То же самое справедливо и для Леонида Мозгового. С ним произошел совершенно уникальный случай: дебют актера в кино состоялся только в 50 лет, но сразу — главная роль, да еще и у всемирно известного режиссера. Однако «Камень» стал лишь пробным камнем в их союзе, а настоящий актерский вызов Мозговой получил уже в конце 90‐х, когда ему пришлось сначала перевоплотиться в Гитлера, а затем в Ленина, причем для роли Гитлера надо было научиться говорить по-немецки. Он бы научился и японскому — Сокуров пробовал Мозгового на роль императора Хирохито в «Солнце», третьей части тетралогии, но в итоге было решено взять японского актера. Зато в четвертой части — «Фаусте» — Мозговой опять появляется, но в совершенно неузнаваемом виде в эпизодической роли. Очень сложно его разглядеть и в «Русском ковчеге», где Леонид Павлович играет шпиона, неотступно следующего за главными героями. И в этой неузнаваемости и скрытости читается метафора творческих взаимоотношений Мозгового и Сокурова. Мы можем посмотреть все их совместные фильмы, в трех из которых Мозговой постоянно присутствует в кадре, но так и не узнаем истинного облика актера. Он идеальный союзник Сокурова, готовый полностью растворить свою творческую индивидуальность, свое «я» в чужом художественном мире даже тогда, когда весь фильм держится на его актерской игре. И, пожалуй, в среде самовлюбленных кинодеятелей именно такая готовность к самопожертвованию — высшее проявление оригинальности.
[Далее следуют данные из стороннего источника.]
(* ===== verification/Timer.v ===== *)
(** * Timer: monotonic timers ([src/src/time.rs])

    The deadline heap, the park gate and the critical sections of [TimerDriver],
    the [Sleep] and [Timeout] futures, and the native callbacks.  Instants are
    nanoseconds of the monotonic clock.  Every critical section of a mutex is one
    program; how the driver's loop and the other threads interleave them is the
    step relation of [TimerLife]. *)

From Stdlib Require Import ZArith Lia.
From stdpp Require Import base gmap sets list strings.
From S2P Require Import Prelude Errors Ffi.

Open Scope Z_scope.

(** ** Data *)

Definition TimerRef := N.

Record TimerState : Type := mkTimer {
  fired : bool;
  cancelled : bool;
  waiter : option Waker
}.

Record TimerEntry : Type := mkEntry {
  deadline : Z;
  entry_id : Z;
  entry_state : TimerRef
}.

#[export] Instance TimerState_eq_dec : EqDecision TimerState.
Proof. solve_decision. Defined.
#[export] Instance TimerEntry_eq_dec : EqDecision TimerEntry.
Proof. solve_decision. Defined.

(** [Ord for TimerEntry]: chronological order reversed, then identifiers reversed. *)
Definition cmp_entry (self other : TimerEntry) : comparison :=
  match deadline other ?= deadline self with
  | Eq => entry_id other ?= entry_id self
  | c => c
  end.

(** The [BinaryHeap] of the standard library, as the list of its elements from the
    greatest down: [peek] is the head and [push] keeps the order. *)
Fixpoint heap_push (e : TimerEntry) (heap : list TimerEntry) : list TimerEntry :=
  match heap with
  | [] => [e]
  | x :: heap' =>
      match cmp_entry e x with Lt => x :: heap_push e heap' | _ => e :: heap end
  end.

Inductive DriverPark : Type :=
| TBuilding
| TRunning
| TPaused
| TDeadlineWait
| TWakePending
| TTerminal
| TDestroyed.

#[export] Instance DriverPark_eq_dec : EqDecision DriverPark.
Proof. solve_decision. Defined.

(** The driver: its heap and shutdown flag, its gate, its identifier counter, the
    completion flag, and the timer states its entries and futures share. *)
Record TState : Type := mkT {
  states : gmap TimerRef TimerState;
  timers : list TimerEntry;
  shutdown : bool;
  graw : option RawTask;
  gphase : DriverPark;
  notified : bool;
  next_timer : Z;
  completed : bool
}.

Definition set_states x s := mkT x (timers s) (shutdown s) (graw s) (gphase s) (notified s) (next_timer s) (completed s).
Definition set_timers x s := mkT (states s) x (shutdown s) (graw s) (gphase s) (notified s) (next_timer s) (completed s).
Definition set_shutdown x s := mkT (states s) (timers s) x (graw s) (gphase s) (notified s) (next_timer s) (completed s).
Definition set_graw x s := mkT (states s) (timers s) (shutdown s) x (gphase s) (notified s) (next_timer s) (completed s).
Definition set_gphase x s := mkT (states s) (timers s) (shutdown s) (graw s) x (notified s) (next_timer s) (completed s).
Definition set_notified x s := mkT (states s) (timers s) (shutdown s) (graw s) (gphase s) x (next_timer s) (completed s).
Definition set_next_timer x s := mkT (states s) (timers s) (shutdown s) (graw s) (gphase s) (notified s) x (completed s).
Definition set_completed x s := mkT (states s) (timers s) (shutdown s) (graw s) (gphase s) (notified s) (next_timer s) x.

Definition set_fired (t : TimerState) : TimerState := mkTimer true (cancelled t) (waiter t).
Definition set_waiter (w : option Waker) (t : TimerState) : TimerState :=
  mkTimer (fired t) (cancelled t) w.
(** [state.cancelled = true; state.waiter = None]. *)
Definition cancel_timer (t : TimerState) : TimerState := mkTimer (fired t) true None.

Section Driver.
Context `{codes : NosvCodes}.

(** ** Construction *)

Definition driver_new : TState := mkT ∅ [] false None TBuilding false 1 false.

(** [TimerDriver::start]; the driver is built by the caller as [driver_new]. *)
Definition timer_start (ty : RawTaskType) : nprog TState (result NativeError unit) :=
  let? raw := create ty 8 in
  m ← metadata raw;
  match m with
  | Err error => _ ← destroy raw; mret (Err error)
  | Ok _ =>
      _ ← modify (set_graw (Some raw));
      _ ← modify (set_gphase TRunning);
      r ← submit raw;
      match r with
      | Err error =>
          _ ← modify (set_graw None);
          _ ← destroy raw;
          _ ← modify (set_gphase TDestroyed);
          mret (Err error)
      | Ok _ => mret (Ok tt)
      end
  end.

(** ** Registration and notification *)

(** The data section of [register]; the flag says whether [notify] follows. *)
Definition register_entry (dl : Z) (state : TimerRef) : nprog TState bool :=
  s ← get;
  let '(id, next) := fetch_add_u64 (next_timer s) in
  _ ← modify (set_next_timer next);
  if id =? u64_max then abort "timer identifier exhausted" else
  if shutdown s then
    _ ← modify (fun s => set_states (alter cancel_timer state (states s)) s);
    mret false
  else
    _ ← modify (fun s => set_timers (heap_push (mkEntry dl id state) (timers s)) s);
    mret true.

(** [notify]. *)
Definition notify : nprog TState unit :=
  _ ← modify (set_notified true);
  s ← get;
  let send (deadline_wake : bool) : nprog TState unit :=
    _ ← modify (set_gphase TWakePending);
    match graw s with
    | None => abort "timer descriptor missing"
    | Some raw =>
        r ← (if deadline_wake then submit_deadline_wake raw else submit raw);
        match r with Ok _ => mret tt | Err _ => abort "timer wake submit failed" end
    end in
  match gphase s with
  | TPaused => send false
  | TDeadlineWait => send true
  | TRunning | TWakePending => mret tt
  | TBuilding | TTerminal | TDestroyed => mret tt
  end.

Definition register (dl : Z) (state : TimerRef) : nprog TState unit :=
  pushed ← register_entry dl state;
  if (pushed : bool) then notify else mret tt.

(** ** The driver's loop, one critical section at a time *)

(** Pops every entry due at [now]: the new states, the remaining heap and the
    wakers taken, in order. *)
Fixpoint fire_due (now : Z) (states : gmap TimerRef TimerState) (heap : list TimerEntry)
    : gmap TimerRef TimerState * list TimerEntry * list Waker :=
  match heap with
  | [] => (states, [], [])
  | e :: heap' =>
      if deadline e <=? now then
        match states !! entry_state e with
        | Some t =>
            if cancelled t then fire_due now states heap'
            else
              let '(states', rest, ws) :=
                fire_due now (<[ entry_state e := set_waiter None (set_fired t) ]> states) heap' in
              (states', rest, match waiter t with Some w => w :: ws | None => ws end)
        | None => fire_due now states heap'
        end
      else (states, heap, [])
  end.

(** Drops cancelled entries from the top of the heap. *)
Fixpoint prune (states : gmap TimerRef TimerState) (heap : list TimerEntry) : list TimerEntry :=
  match heap with
  | e :: heap' =>
      match states !! entry_state e with
      | Some t => if cancelled t then prune states heap' else heap
      | None => heap
      end
  | [] => []
  end.

Definition cancel_all (heap : list TimerEntry) (states : gmap TimerRef TimerState)
    : gmap TimerRef TimerState :=
  foldr (fun e m => alter cancel_timer (entry_state e) m) states heap.

(** The data section of [run]: the wait to perform and the wakers to call. *)
Definition collect (now : Z) : nprog TState (option Z * list Waker) :=
  s ← get;
  if shutdown s then
    _ ← modify (fun s => set_timers [] (set_states (cancel_all (timers s) (states s)) s));
    mret (None, [])
  else
    let '(states', heap', wake) := fire_due now (states s) (timers s) in
    let heap'' := prune states' heap' in
    _ ← modify (fun s => set_timers heap'' (set_states states' s));
    mret (option_map (fun e => Z.max 0 (deadline e - now)) (head heap''), wake).

(** [catch_unwind(|| waiter.wake())]. *)
Definition wake_waiter (w : Waker) : nprog TState unit := _ ← catch_unwind (wake w); mret tt.

(** The shutdown check after the wakes: [true] ends the loop. *)
Definition check_shutdown : nprog TState bool :=
  s ← get;
  if shutdown s then _ ← modify (set_gphase TTerminal); mret true else mret false.

(** The gate section: whether to park. *)
Definition decide_park (wait : option Z) : nprog TState bool :=
  s ← get;
  if notified s then
    _ ← modify (set_notified false);
    _ ← modify (set_gphase TRunning);
    mret false
  else
    _ ← modify (set_gphase (if wait then TDeadlineWait else TPaused));
    mret true.

Definition park (wait : option Z) : nprog TState unit :=
  r ← match wait with Some d => waitfor d | None => pause end;
  match r with Ok _ => mret tt | Err _ => abort "timer driver could not park" end.

Definition resumed : nprog TState unit := modify (set_gphase TRunning).

(** One pass of the loop with nothing in between, [true] when it must return. *)
Definition run_pass (now : Z) : nprog TState bool :=
  '(wait, ws) ← collect now;
  _ ← for_each wake_waiter ws;
  stop ← check_shutdown;
  if (stop : bool) then mret true else
  should_wait ← decide_park wait;
  if negb should_wait then mret false else
  _ ← park wait;
  _ ← resumed;
  mret false.

(** ** Retirement and shutdown *)

Definition timer_retire : nprog TState unit :=
  s ← get;
  match gphase s with
  | TTerminal =>
      _ ← modify (set_graw None);
      match graw s with
      | None => abort "timer descriptor missing"
      | Some raw =>
          r ← destroy raw;
          match r with
          | Err _ => abort "timer descriptor could not be destroyed"
          | Ok _ =>
              _ ← modify (set_gphase TDestroyed);
              modify (set_completed true)
          end
      end
  | _ => abort "timer completed before terminal state"
  end.

(** [shutdown_and_wait] up to its wait, and the wait for [completed]. *)
Definition request_shutdown : nprog TState unit :=
  _ ← modify (set_shutdown true);
  notify.

Definition await_completed : nprog TState unit :=
  s ← get;
  if completed s then mret tt else block "completed_cv".

(** ** Native callbacks *)

Definition timer_owner (raw : RawTask) : nprog TState unit :=
  m ← metadata raw;
  match m with Ok _ => mret tt | Err _ => abort "timer metadata missing" end.

Definition timer_run_callback (pointer : N) (run : nprog TState unit) : nprog TState unit :=
  r ← catch_unwind (
    match from_ptr pointer with
    | None => abort "null timer task"
    | Some raw => _ ← timer_owner raw; run
    end);
  match r with Ok _ => mret tt | Err _ => abort "panic in timer run callback" end.

Definition timer_completed_callback (pointer : N) : nprog TState unit :=
  r ← catch_unwind (
    match from_ptr pointer with
    | None => abort "null completed timer"
    | Some raw => _ ← timer_owner raw; timer_retire
    end);
  match r with Ok _ => mret tt | Err _ => abort "panic in timer completed callback" end.

(** ** [Sleep] *)

Record Sleep : Type := mkSleep {
  sleep_deadline : Z;
  sleep_state : TimerRef;
  sleep_driver : bool    (* registered with the driver *)
}.

(** The current runtime, as [Handle::try_current] and [ensure_running] see it. *)
Inductive CurrentHandle : Type := NoHandle | HandleClosed | HandleRunning.

(** The state section of [Sleep::poll]: ready, or the waiter refreshed. *)
Definition sleep_check (now : Z) (cx : Waker) (sl : Sleep) : nprog TState bool :=
  s ← get;
  match states s !! sleep_state sl with
  | None => panic "unreachable timer state"
  | Some t =>
      if fired t || (sleep_deadline sl <=? now) then
        _ ← modify (set_states (<[ sleep_state sl := set_fired t ]> (states s)));
        mret true
      else
        let stale := match waiter t with None => true | Some old => negb (will_wake old cx) end in
        _ ← (if stale
             then modify (set_states (<[ sleep_state sl := set_waiter (Some cx) t ]> (states s)))
             else mret tt);
        mret false
  end.

(** [Sleep::poll] up to the notification of a registration: [None] is ready, and
    [Some due] is pending with [notify] still due. *)
Definition sleep_poll (now : Z) (cx : Waker) (handle : CurrentHandle) (sl : Sleep)
    : nprog TState (option bool * Sleep) :=
  ready ← sleep_check now cx sl;
  if (ready : bool) then mret (None, sl) else
  if sleep_driver sl then mret (Some false, sl) else
  match handle with
  | NoHandle => panic "nosv::time::Sleep polled outside a runtime"
  | HandleClosed =>
      panic "nosv::time::Sleep polled through a closed or fork-inherited runtime"
  | HandleRunning =>
      pushed ← register_entry (sleep_deadline sl) (sleep_state sl);
      mret (Some pushed, mkSleep (sleep_deadline sl) (sleep_state sl) true)
  end.

(** [Drop for Sleep] up to its notification; the flag says whether one is due. *)
Definition sleep_drop (sl : Sleep) : nprog TState bool :=
  _ ← modify (fun s => set_states (alter cancel_timer (sleep_state sl) (states s)) s);
  mret (sleep_driver sl).

Definition sleep_until (dl : Z) (r : TimerRef) : nprog TState Sleep :=
  _ ← modify (fun s => set_states (<[ r := mkTimer false false None ]> (states s)) s);
  mret (mkSleep dl r false).
End Driver.

(** ** Durations *)

(** The largest [Instant] of the Linux monotonic clock: [i64] seconds. *)
Definition INSTANT_MAX : Z := (2 ^ 63 - 1) * 10 ^ 9 + 999999999.

Definition checked_add (now d : Z) : option Z :=
  if now + d <=? INSTANT_MAX then Some (now + d) else None.

(** [Instant + Duration] panics on overflow. *)
Definition far_future (now : Z) : option Z := checked_add now (100 * 365 * 24 * 60 * 60 * 10 ^ 9).

(** [sleep(duration)]: the deadline, [None] when [far_future] panics; the fallback
    reads the clock again. *)
Definition sleep_at (now now' d : Z) : option Z :=
  match checked_add now d with Some dl => Some dl | None => far_future now' end.

(** ** [Timeout] *)

Inductive Elapsed : Type := mkElapsed.

Definition display_elapsed (_ : Elapsed) : string := "deadline elapsed".

(** [Timeout::poll] from the readiness of the operation and then of the timer,
    which is polled only when the operation is pending. *)
Definition timeout_poll {S T} (op : nprog S (option T)) (timer : nprog S bool)
    : nprog S (option (result Elapsed T)) :=
  x ← op;
  match x with
  | Some output => mret (Some (Ok output))
  | None =>
      ready ← timer;
      mret (if (ready : bool) then Some (Err mkElapsed) else None)
  end.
Леонид Мозговой: «Он в коконе своих мыслей, чувств и решений»
Да. Мне позвонила Вера Новикова — она была актрисой, режиссером — и говорит: «Леня, я сейчас работаю вторым режиссером у Александра Николаевича Сокурова на фильме „Последний год“[31], он ищет исполнителя на роль Чехова. Мне кажется, ты подойдешь». А я до этого как-то не снимался никогда. Только в эпизодике одном — в фильме «На одной планете», где Смоктуновский играл Ленина, я пробегал студентиком каким-то. Даже не пошел тогда эти три рубля получать — стыдно было, считал, что это не актерская работа. И вот в 1991 году я пришел на «Ленфильм» (он тогда напоминал заброшенный завод), и ко мне поднялся навстречу среднего роста прихрамывающий человек. Мы поговорили с ним минут двадцать, но уже через пять минут я понял, что он меня берет. И он сказал: «Не скрою, вы мне очень понравились, только надо будет похудеть». Ко мне приставили специального врача, я сел на диету, стал читать много про Чехова и произведений самого Чехова, у меня целая библиотека подобралась… В общем, долго готовился.